"M jak miłość" odcinek 1550 - poniedziałek, 14.12.2020, o godz. 20.55 w TVP2
W 1550 odcinku "M jak miłość" Piotrek zacznie płacić za swój romans z Kamilą. Nie tylko będzie w strasznym stanie psychicznym, ale przekona się, że "przyjaciółka" prawniczka to prawdziwa wariatka! Odrzucona przez Zduńskiego psycholka już nie tylko będzie nękać jego rodzinę, ale posunie się nawet do... próby zabójstwa Kingi!
Niestety, Piotrek zacznie w 1550 odcinku "M jak miłość" wyładowywać swoje emocje na najsłabszych członkach rodziny. Z wideo z planu "M jak miłość" wynika, że ofiarą wściekłości i lęków Zduńskiego będzie Misiek! Co zrobi Kinga kiedy zobaczy łzy w oczach synka?

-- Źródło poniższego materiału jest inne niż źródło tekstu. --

(* ===== verification/NetProps.v ===== *)
(** * What a network of nodes guarantees

    The safety of notarization without an assumption on what correct peers sign:
    what the tasks of a correct node sign, and the order in which the node stores
    it, is part of the model. *)
From S2P Require Import Prelude VoteSet Peers Core Db ConsDb ConsInv Consensus ConsSteps ConsSpec ConsVotes ConsProps ConsServe Module Ctrl NodeApp Node Network NetInv NetRun.

(** C1: agreement of the network.  In every world that correct nodes reach, while
    faulty peers and the network deliver whatever they like except signatures of
    correct nodes on blocks those nodes did not release, two nodes with the same
    parameters for a round never hold different notarized blocks for it, when at
    most [max_faulty] of the peers of the round are not correct nodes.  Restarts,
    lost events, and changes of the parameters are steps of the world. *)
Theorem network_agreement `{Crypto} `{Bincode} `{CItemsCodec} (W : World) (id1 id2 : N) (n1 n2 : Node) (r : N)
    (p : ConsensusParams.t) (b1 b2 : BlockHeader.t) (faulty : gset PeerPubkey) :
  wreach W → nodes W !! id1 = Some n1 → nodes W !! id2 = Some n2 →
  params_at (db (node_consensus n1)) r = Some p → params_at (db (node_consensus n2)) r = Some p →
  cons_blocks_notarized (db (node_consensus n1)) !! r = Some b1 →
  cons_blocks_notarized (db (node_consensus n2)) !! r = Some b2 →
  (∀ pk, pk ∈ ConsensusParams.peers p → pk ∉ faulty → correct W pk) →
  (N.of_nat (size faulty) ≤ NumPeers.max_faulty (npeers p))%N →
  b1 = b2.
Proof.
  intros HW%wreach_inv Hn1 Hn2 Hp1 Hp2 Hb1 Hb2 Hcorrect Hfaulty.
  pose proof (wi_nodes _ HW _ _ Hn1) as Hi1. pose proof (wi_nodes _ HW _ _ Hn2) as Hi2. cbn in Hi1, Hi2.
  pose proof (rest_inv _ (proj1 (reachable_wf _ (ni_reachable _ _ Hi1)))) as Hd1.
  pose proof (rest_inv _ (proj1 (reachable_wf _ (ni_reachable _ _ Hi2)))) as Hd2.
  destruct (common_voter _ _ _ _ _ _ faulty Hd1 Hd2 Hp1 Hp2 Hb1 Hb2 Hfaulty) as (pk & Hnf & Hin & Hv1 & Hv2).
  pose proof (Hcorrect pk Hin Hnf) as Hc.
  destruct (inv_notarized _ Hd1 r b1 Hb1) as [(Hr1 & _) _], (inv_notarized _ Hd2 r b2 Hb2) as [(Hr2 & _) _].
  apply (released_once W pk b1 b2 HW); [|..|congruence].
  - exact (voted_released W n1 r p pk b1 Hi1 Hp1 Hc Hv1).
  - exact (voted_released W n2 r p pk b2 Hi2 Hp2 Hc Hv2).
Qed.

(** C7: a correct node votes for at most one block in a round, across restarts
    and whatever it receives: two blocks it released for a round are equal, and
    the block is its stored proposal of that round. *)
Theorem correct_node_votes_once `{Crypto} `{Bincode} `{CItemsCodec} (W : World) (pk : PeerPubkey)
    (b b' : BlockHeader.t) :
  wreach W → (pk, b) ∈ released W → (pk, b') ∈ released W → BlockHeader.round b = BlockHeader.round b' →
  b = b' ∧ ∃ id n, nodes W !! id = Some n ∧ peer_pubkey n = Some pk ∧
    cons_blocks_proposals (db (node_consensus n)) !! BlockHeader.round b = Some b.
Proof.
  intros HW%wreach_inv Hb Hb' Hr. split; [by apply (released_once W pk)|]. by apply (wi_released _ HW).
Qed.

(** What correct nodes serve is admissible, so the limit on the network does
    not keep correct nodes from talking to each other.  The answer that a correct
    node makes to a request for a vote, or for a notarized block, from its tables,
    can be handled by every node with the same parameters for the round of the
    answer. *)
Theorem served_answers_admissible `{Crypto} `{Bincode} `{CItemsCodec} (W : World) (id1 id2 : N) (n1 n2 : Node)
    (p : ConsensusParams.t) (i : PeerIdx) (vote : WaitVoteResponse) (block : WaitNotarizedBlockResponse)
    (req : WaitNotarizedBlockRequest) (r : N) (pk : PeerPubkey) :
  wreach W → nodes W !! id1 = Some n1 → nodes W !! id2 = Some n2 →
  params_at (db (node_consensus n1)) r = Some p → params_at (db (node_consensus n2)) r = Some p →
  (get_vote (node_consensus n1) r p i = Ok (Some vote) → admissible_event W n2 (EvVote i vote r pk)) ∧
  (get_notarized_block_resp (node_consensus n1) req = Ok (Some block) →
   BlockHeader.round (notarized_inner (resp_notarized block)) = r → (r < u64_max)%N →
   admissible_event W n2 (EvNotarized i block)).
Proof.
  intros HW%wreach_inv Hn1 Hn2 Hp1 Hp2. pose proof (wi_nodes _ HW _ _ Hn1) as Hi1. cbn in Hi1.
  pose proof (rest_inv _ (proj1 (reachable_wf _ (ni_reachable _ _ Hi1)))) as Hd1. split.
  - intros Hget p' b Hp'. subst b. destruct (get_vote_Some _ _ _ _ _ Hget) as [Hdummy|Hv].
    + intros pk' _ _ Hd. congruence.
    + destruct (inv_votes _ Hd1 _ _ _ Hv) as (Hr & _). rewrite Hr, Hp2 in Hp'. injection Hp' as <-.
      intros pk' Hpk' Hc _ _. exact (ni_votes _ _ Hi1 r i _ p pk' Hv Hp1 Hpk' Hc).
  - intros Hget Hr Hlt. subst r. split; [done|]. intros p' j s Hp' Hs.
    destruct (get_notarized_block_resp_Some _ _ _ Hd1 Hget) as [Hdummy|Hv].
    + intros pk' _ _ Hd. congruence.
    + rewrite Hp2 in Hp'. injection Hp' as <-. intros pk' Hpk' Hc _ _.
      exact (ni_votes _ _ Hi1 _ j _ p pk' (Hv j s Hs) Hp1 Hpk' Hc).
Qed.

Section Witnesses.
Local Existing Instance Toy.bincode.
Local Existing Instance Toy.crypto.
Local Existing Instance ToyNet.codec.
Import ToyNet.

(** Peer 4 is faulty: no correct node has its key. *)
Lemma network_agreement_witness :
  cons_blocks_notarized (db (node_consensus (at_node 0))) !! 0%N = Some block ∧ block = block.
Proof.
  split; [vm_compute; reflexivity|].
  apply (network_agreement world 0 2 (at_node 0) (at_node 2) 0 toy_params block block {[4%N]}).
  - apply reach_world.
  - vm_compute. reflexivity.
  - vm_compute. reflexivity.
  - vm_compute. reflexivity.
  - vm_compute. reflexivity.
  - vm_compute. reflexivity.
  - vm_compute. reflexivity.
  - intros pk Hin Hnf. apply correct_b_spec. change (pk ∈ [1; 2; 3; 4]%N) in Hin.
    rewrite not_elem_of_singleton in Hnf. rewrite !elem_of_cons in Hin.
    destruct Hin as [->|[->|[->|[->|[]%not_elem_of_nil]]]]; [vm_compute; reflexivity..|].
    by destruct Hnf.
  - rewrite size_singleton. vm_compute. discriminate.
Defined.

Lemma correct_node_votes_once_witness : block = block ∧ ∃ id n, nodes world !! id = Some n ∧ peer_pubkey n = Some 1%N.
Proof.
  assert ((1%N, block) ∈ released world) as Hin by (apply (bool_decide_unpack _); vm_compute; exact I).
  destruct (correct_node_votes_once world 1 block block reach_world Hin Hin eq_refl) as (Heq & id & n & Hn & Hp & _).
  exact (conj Heq (ex_intro _ id (ex_intro _ n (conj Hn Hp)))).
Defined.

Lemma served_answers_admissible_witness :
  match get_vote (node_consensus (at_node 1)) 0 toy_params 1 with
  | Ok (Some vote) => admissible_event world (at_node 2) (EvVote 1 vote 0 2)
  | _ => False
  end.
Proof.
  destruct (get_vote (node_consensus (at_node 1)) 0 toy_params 1) as [[vote|]| |] eqn:Hv;
    [|vm_compute in Hv; discriminate..].
  apply (served_answers_admissible world 1 2 (at_node 1) (at_node 2) toy_params 1 vote
    (MkWaitNotarizedBlockResponse (MkNotarized block ∅) []) (MkWaitNotarizedBlockRequest 0 0) 0 2).
  - apply reach_world.
  - vm_compute. reflexivity.
  - vm_compute. reflexivity.
  - vm_compute. reflexivity.
  - vm_compute. reflexivity.
  - exact Hv.
Defined.
End Witnesses.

- Misiek! - zacznie krzyczeć Piotrek na syna, kiedy ten będzie normalnie bawił się i biegał przy rodzicach. Takiego Zduńskiego jeszcze nie widzieliśmy! W 1550 odcinku "M jak miłość" poznamy Piotrka, który już nie tylko zawiódł jako mąż, ale przestał być dobrym ojcem! Co zrobi Kinga?
Oczywiście Zduńska zareaguje natychmiast w 1550 odcinku "M jak miłość": - Przestań się wyżywać na dziecku! - Kinga powie na atak męża cichym, ale bardzo zdecydowanym tonem.

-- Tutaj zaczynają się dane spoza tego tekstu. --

(* ===== verification/Sim.v ===== *)
(** * Two runs of a transaction

    The nodes of a federation run the same transactions on databases that agree
    only in part: each has its own key, its own pending votes and its own view of
    the consensus.  [sim R RA m1 m2] relates two transactions that, from databases
    related by [R], come to the same verdict with results related by [RA], and
    leave databases related by [R] again.  A run that ends the process is related
    to everything: what is claimed is claimed of the nodes that go on. *)
From S2P Require Import Prelude Db Module.

(** ** Outcomes *)
Definition osim {E A B} (RA : A → B → Prop) (o1 : outcome (DbTxError E) A) (o2 : outcome (DbTxError E) B) : Prop :=
  match o1, o2 with
  | Err (DbErr _), _ | _, Err (DbErr _) | Panic _, _ | _, Panic _ => True
  | Ok a, Ok b => RA a b
  | Err (TxError e1), Err (TxError e2) => e1 = e2
  | _, _ => False
  end.
Definition sim {D H E A B} (R : relation D) (RA : A → B → Prop) (m1 : Tx D H E A) (m2 : Tx D H E B) : Prop :=
  ∀ s1 s2, R (tx_db s1) (tx_db s2) → osim (λ x y, RA x.1 y.1 ∧ R (tx_db x.2) (tx_db y.2)) (m1 s1) (m2 s2).

Lemma osim_crash_l {E A B} (RA : A → B → Prop) (o1 : outcome (DbTxError E) A) o2 : crashes o1 → osim RA o1 o2.
Proof. intros Hc. destruct o1 as [|[]|], o2 as [|[]|]; by simpl in *. Qed.
Lemma osim_crash_r {E A B} (RA : A → B → Prop) o1 (o2 : outcome (DbTxError E) B) : crashes o2 → osim RA o1 o2.
Proof. intros Hc. destruct o1 as [|[]|], o2 as [|[]|]; by simpl in *. Qed.
Lemma osim_mono {E A B} (RA RA' : A → B → Prop) (o1 : outcome (DbTxError E) A) o2 :
  osim RA o1 o2 → (∀ a b, RA a b → RA' a b) → osim RA' o1 o2.
Proof. destruct o1 as [|[]|], o2 as [|[]|]; simpl; auto. Qed.

(** ** The operations of a transaction *)
Section Sim.
Context {D H : Type} (R : relation D).

Lemma sim_mono {E A B} (RA RA' : A → B → Prop) (m1 : Tx D H E A) (m2 : Tx D H E B) :
  sim R RA m1 m2 → (∀ a b, RA a b → RA' a b) → sim R RA' m1 m2.
Proof. intros Hm Himp s1 s2 Hs. eapply osim_mono; [by apply Hm|]. intros [a ?] [b ?] [??]. split; simpl in *; auto. Qed.
Lemma sim_ret {E A B} (RA : A → B → Prop) a b : RA a b → sim (H:=H) (E:=E) R RA (mret a) (mret b).
Proof. intros Ha s1 s2 Hs. by split. Qed.
Lemma sim_bind {E A B A' B'} (RA : A → B → Prop) (RB : A' → B' → Prop) (m1 : Tx D H E A) (m2 : Tx D H E B)
    (f1 : A → Tx D H E A') (f2 : B → Tx D H E B') :
  sim R RA m1 m2 → (∀ a b, RA a b → sim R RB (f1 a) (f2 b)) → sim R RB (m1 ≫= f1) (m2 ≫= f2).
Proof.
  intros Hm Hf s1 s2 Hs. specialize (Hm s1 s2 Hs). unfold mbind, tx_bind.
  destruct (m1 s1) as [[a s1']|[]|], (m2 s2) as [[b s2']|[]|]; cbn [osim fst snd] in Hm;
    try (by apply osim_crash_l); try (by apply osim_crash_r); try done.
  destruct Hm as [Ha Hs']. by apply Hf.
Qed.
Lemma sim_read {E A} (m1 m2 : Rd D E A) (RA : A → A → Prop) :
  (∀ d1 d2, R d1 d2 → osim RA (m1 d1) (m2 d2)) → sim (H:=H) R RA (tx_read m1) (tx_read m2).
Proof.
  intros Hm s1 s2 Hs. specialize (Hm _ _ Hs). unfold tx_read.
  by destruct (m1 _) as [|[]|], (m2 _) as [|[]|].
Qed.
Lemma sim_read_eq {E A} (m : Rd D E A) :
  (∀ d1 d2, R d1 d2 → m d1 = m d2) → sim (H:=H) R eq (tx_read m) (tx_read m).
Proof. intros Hm. apply sim_read. intros d1 d2 Hd. rewrite (Hm _ _ Hd). by destruct (m d2) as [|[]|]. Qed.
Lemma sim_lift {E A} (o : outcome E A) : sim (H:=H) R eq (tx_lift o) (tx_lift o).
Proof. by apply sim_read_eq. Qed.
(** Assertions that are not about the same value: one of the nodes may end. *)
Lemma sim_lift_panics {E A} (o1 o2 : outcome E A) (RA : A → A → Prop) :
  osim (E:=E) RA (map_err TxError o1) (map_err TxError o2) → sim (H:=H) R RA (tx_lift o1) (tx_lift o2).
Proof. intros Ho. by apply sim_read. Qed.
Lemma sim_fail {E A B} (RA : A → B → Prop) (e : E) : sim (H:=H) R RA (tx_fail e) (tx_fail e).
Proof. by intros s1 s2 _. Qed.
Lemma sim_modify {E} (f1 f2 : D → D) :
  (∀ d1 d2, R d1 d2 → R (f1 d1) (f2 d2)) → sim (H:=H) (E:=E) R eq (tx_modify f1) (tx_modify f2).
Proof. intros Hf s1 s2 Hs. split; [done|]. by apply Hf. Qed.
Lemma sim_on_commit {E} (h1 h2 : H) : sim (E:=E) R eq (on_commit h1) (on_commit h2).
Proof. intros s1 s2 Hs. by split. Qed.
Lemma sim_into {E E2 A B} (f : E → E2) (RA : A → B → Prop) (m1 : Tx D H E A) (m2 : Tx D H E B) :
  sim R RA m1 m2 → sim R RA (tx_into f m1) (tx_into f m2).
Proof.
  intros Hm s1 s2 Hs. specialize (Hm s1 s2 Hs). unfold tx_into.
  destruct (m1 s1) as [|[]|], (m2 s2) as [|[]|]; simpl in *; by subst.
Qed.
End Sim.

(** ** Transactions of a module *)
Section ModuleSim.
Context {T H : Type} (R : relation T).

(** The tables are related, and the tables of [open] are held open. *)
Definition mtx_at (open : list string) : relation (ModuleTx T) := λ mt1 mt2,
  R (tables mt1) (tables mt2) ∧ open_tables mt1 = open ∧ open_tables mt2 = open.

Lemma sim_with_table {E A B} (RA : A → B → Prop) open name (b1 : MTx T H E A) (b2 : MTx T H E B) :
  sim (mtx_at (name :: open)) RA b1 b2 →
  sim (mtx_at open) RA (with_table (M:=MTx T H E) name b1) (with_table (M:=MTx T H E) name b2).
Proof.
  intros Hb s1 s2 (Hr & Ho1 & Ho2). simpl. unfold mtx_with_table. rewrite Ho1, Ho2.
  case_decide; [done|].
  specialize (Hb (MkTx (MkModuleTx (tables (tx_db s1)) (name :: open)) (tx_hooks s1))
                 (MkTx (MkModuleTx (tables (tx_db s2)) (name :: open)) (tx_hooks s2))).
  destruct (b1 _) as [[a s1']|[]|], (b2 _) as [[b s2']|[]|]; simpl in *; try (by apply Hb); try done.
  destruct Hb as (Ha & Hr' & _ & _); [done|]. done.
Qed.
Lemma sim_query {E A} (RA : A → A → Prop) (f1 f2 : T → A) open :
  (∀ d1 d2, R d1 d2 → RA (f1 d1) (f2 d2)) →
  sim (mtx_at open) RA (query (M:=MTx T H E) f1) (query (M:=MTx T H E) f2).
Proof. intros Hf s1 s2 Hs. split; [|done]. apply Hf, Hs. Qed.
Lemma sim_update {E} (f1 f2 : T → T) open :
  (∀ d1 d2, R d1 d2 → R (f1 d1) (f2 d2)) →
  sim (H:=H) (E:=E) (mtx_at open) eq (update_tables f1) (update_tables f2).
Proof. intros Hf s1 s2 (Hr & ?). split; [done|]. split; [by apply Hf|done]. Qed.
End ModuleSim.

(** One step of a proof by simulation; results are compared with [eq]. *)
Ltac sim_step :=
  lazymatch goal with
  | |- sim _ _ (mbind _ _) (mbind _ _) => apply (sim_bind _ eq)
  | |- sim _ _ (mret _) (mret _) => apply sim_ret
  | |- sim _ _ (tx_fail _) (tx_fail _) => apply sim_fail
  | |- sim _ _ (tx_lift _) (tx_lift _) => apply sim_lift
  | |- sim _ _ (tx_into _ _) (tx_into _ _) => apply sim_into
  | |- sim _ _ (on_commit _) (on_commit _) => apply sim_on_commit
  | |- sim _ _ (with_table _ _) (with_table _ _) => apply sim_with_table
  | |- sim _ _ (query _) (query _) => apply sim_query
  | |- sim _ _ (update_tables _) (update_tables _) => apply sim_update
  | |- sim _ _ (tx_modify _) (tx_modify _) => apply sim_modify
  end.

- Piotrek i Kinga są w takim momencie, że nawet drobne rzeczy doprowadzają do dużych awantur - zdradza Marcin Mroczek w "Kulisach M jak miłość".
- Nie potrafią się dogadać miedzy innymi dlatego, że nie starają się słuchać - tłumaczy Zduńskich Katarzyna Cichopek w "Kulisach M jak miłość". - Każde z nich wie swoje, wie lepiej...
Niestety grający Miśka Olek Bożyk nie wypowiedział się w "Kulisach M jak miłość" jak się poczuł jego bohater, kiedy tata na niego krzyknął. Ale jednego możemy być pewni - Kinga takich akcji Piotrkowi nie daruje - rodzina, a zwłaszcza dzieci to dla niej świętość!